Only a short while later, 3M invented its own PFAS chemical – perfluorooctane sulfonate (PFOS), which they also commercialized and branded “Scotchgard.” Within a short period of time, various PFAS chemicals were used in hundreds of products – today, it numbers in the thousands.
The same physical characteristics that make PFAS useful in a plethora of commercial applications, though, also make them highly persistent and mobile in the environment and the human body – hence the nickname, “forever chemicals.” While the science is still developing regarding the extent of possible effects on human health, initial research has shown that PFOA and PFOS are capable of causing certain types of cancer, liver and kidney issues, immunological problems, and reproductive and developmental harm.

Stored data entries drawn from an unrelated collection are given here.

(** * Ficha territorial: the department report of [app.py]

    A shallow embedding of the data pipeline of [app.py]: the text normalizer
    [norm_text], the workbook reader [read_named_table], the aggregator
    [top_by_sum], the department filter of the script body and the listing
    and CSV export of its second tab.

    Python strings are lists of Unicode code points.  The frames of the
    filter and the listing hold texts, integers and missing values; the
    reader and the aggregator work on typed frames, whose cells may hold
    floats (IEEE 754 binary64) and whose columns have a pandas type.  What
    the script takes
    from the Python runtime and its libraries (the Unicode character
    database, the regular-expression engine, the CSV writer) is an
    environment [PyEnv]; the facts about it that the proofs use are collected
    in [PyEnvOk]. *)

From Stdlib Require Import String Ascii.
From Stdlib Require Import List ZArith NArith Bool Lia.
From Stdlib Require Import DecimalString DecimalPos Permutation Sorted.
From Stdlib Require Import Floats.
Import ListNotations.

Local Open Scope N_scope.

(** ** Text *)

Definition codepoint := N.
Definition str := list codepoint.

Definition str_eqb (a b : str) : bool :=
  if list_eq_dec N.eq_dec a b then true else false.

(** Source literals are written as UTF-8 byte strings; [utf8_decode] reads
    them back as code points. *)
Fixpoint utf8_decode (bs : list N) : str :=
  match bs with
  | [] => []
  | b0 :: t0 =>
    if b0 <? 0x80 then b0 :: utf8_decode t0
    else match t0 with
    | [] => [b0]
    | b1 :: t1 =>
      if b0 <? 0xE0 then
        ((b0 mod 0x20) * 0x40 + b1 mod 0x40) :: utf8_decode t1
      else match t1 with
      | [] => [b0; b1]
      | b2 :: t2 =>
        if b0 <? 0xF0 then
          ((b0 mod 0x10) * 0x1000 + (b1 mod 0x40) * 0x40 + b2 mod 0x40)
            :: utf8_decode t2
        else match t2 with
        | [] => [b0; b1; b2]
        | b3 :: t3 =>
          ((b0 mod 0x08) * 0x40000 + (b1 mod 0x40) * 0x1000
             + (b2 mod 0x40) * 0x40 + b3 mod 0x40) :: utf8_decode t3
        end
      end
    end
  end.

Definition lit (s : string) : str :=
  utf8_decode (map N_of_ascii (list_ascii_of_string s)).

PFAS – “Hazardous Substance” Designation By the EPA
Much of the attention that has been given to PFAS in politics, media, and literature centers on the potential risks of PFAS stemming from drinking water. This makes sense, as the most direct ingestion route of PFAS into the human body is through water. However, an issue that has thus far quietly made its way through political spheres is whether to designate PFAS as “hazardous substances” under the Comprehensive Environmental Response, Compensation and Liability ACT (CERCLA) – also known as the “Superfund law.” While debates have taken place on the issue among federal-level politicians, most of the population is likely unaware of this significant legal designation for PFAS that will have immense and costly implications for businesses of all types.
Under CERCLA, once a substance is classified as a “hazardous substance”, the EPA can force parties that it deems to be polluters to either cleanup the polluted site or reimburse the EPA for the full remediation of the contaminated site. Without such a designation, the EPA can merely attribute blame to parties that it feels contributed to the pollution, but it has no authority to force the parties to remediate or pay costs. The designation also triggers considerable reporting requirements for companies if they are known to or found to be discharging PFAS into the environment. Currently, those reporting requirements with respect to PFAS do not exist, but they would apply to industries well beyond just PFAS manufacturers.
How the Georgia Elections Impacted the PFAS “Hazardous Substance” Designation
The most crucial way that the Georgia runoff elections will impact the designation of PFAS as “hazardous substances” under CERCLA is through the PFAS Action Bill. The bill is a federal bill that calls for a requirement that the EPA designate PFAS as a “hazardous substance.” The PFAS Action Bill previously passed in Congress and was defeated in the Senate. It will surely be revived by Congress once the Biden-Harris administration is sworn in (several legislators have already signaled that they will in fact do so). With a majority now in both the House and Senate, Democrats may have a much easier pathway to have the legislation enacted than under the Trump administration. The bill would accelerate the EPA’s timeline considerably to decide the “hazardous substance” designation – something that, even under the Trump administration, it signaled several times in various filings that it considered a priority action item.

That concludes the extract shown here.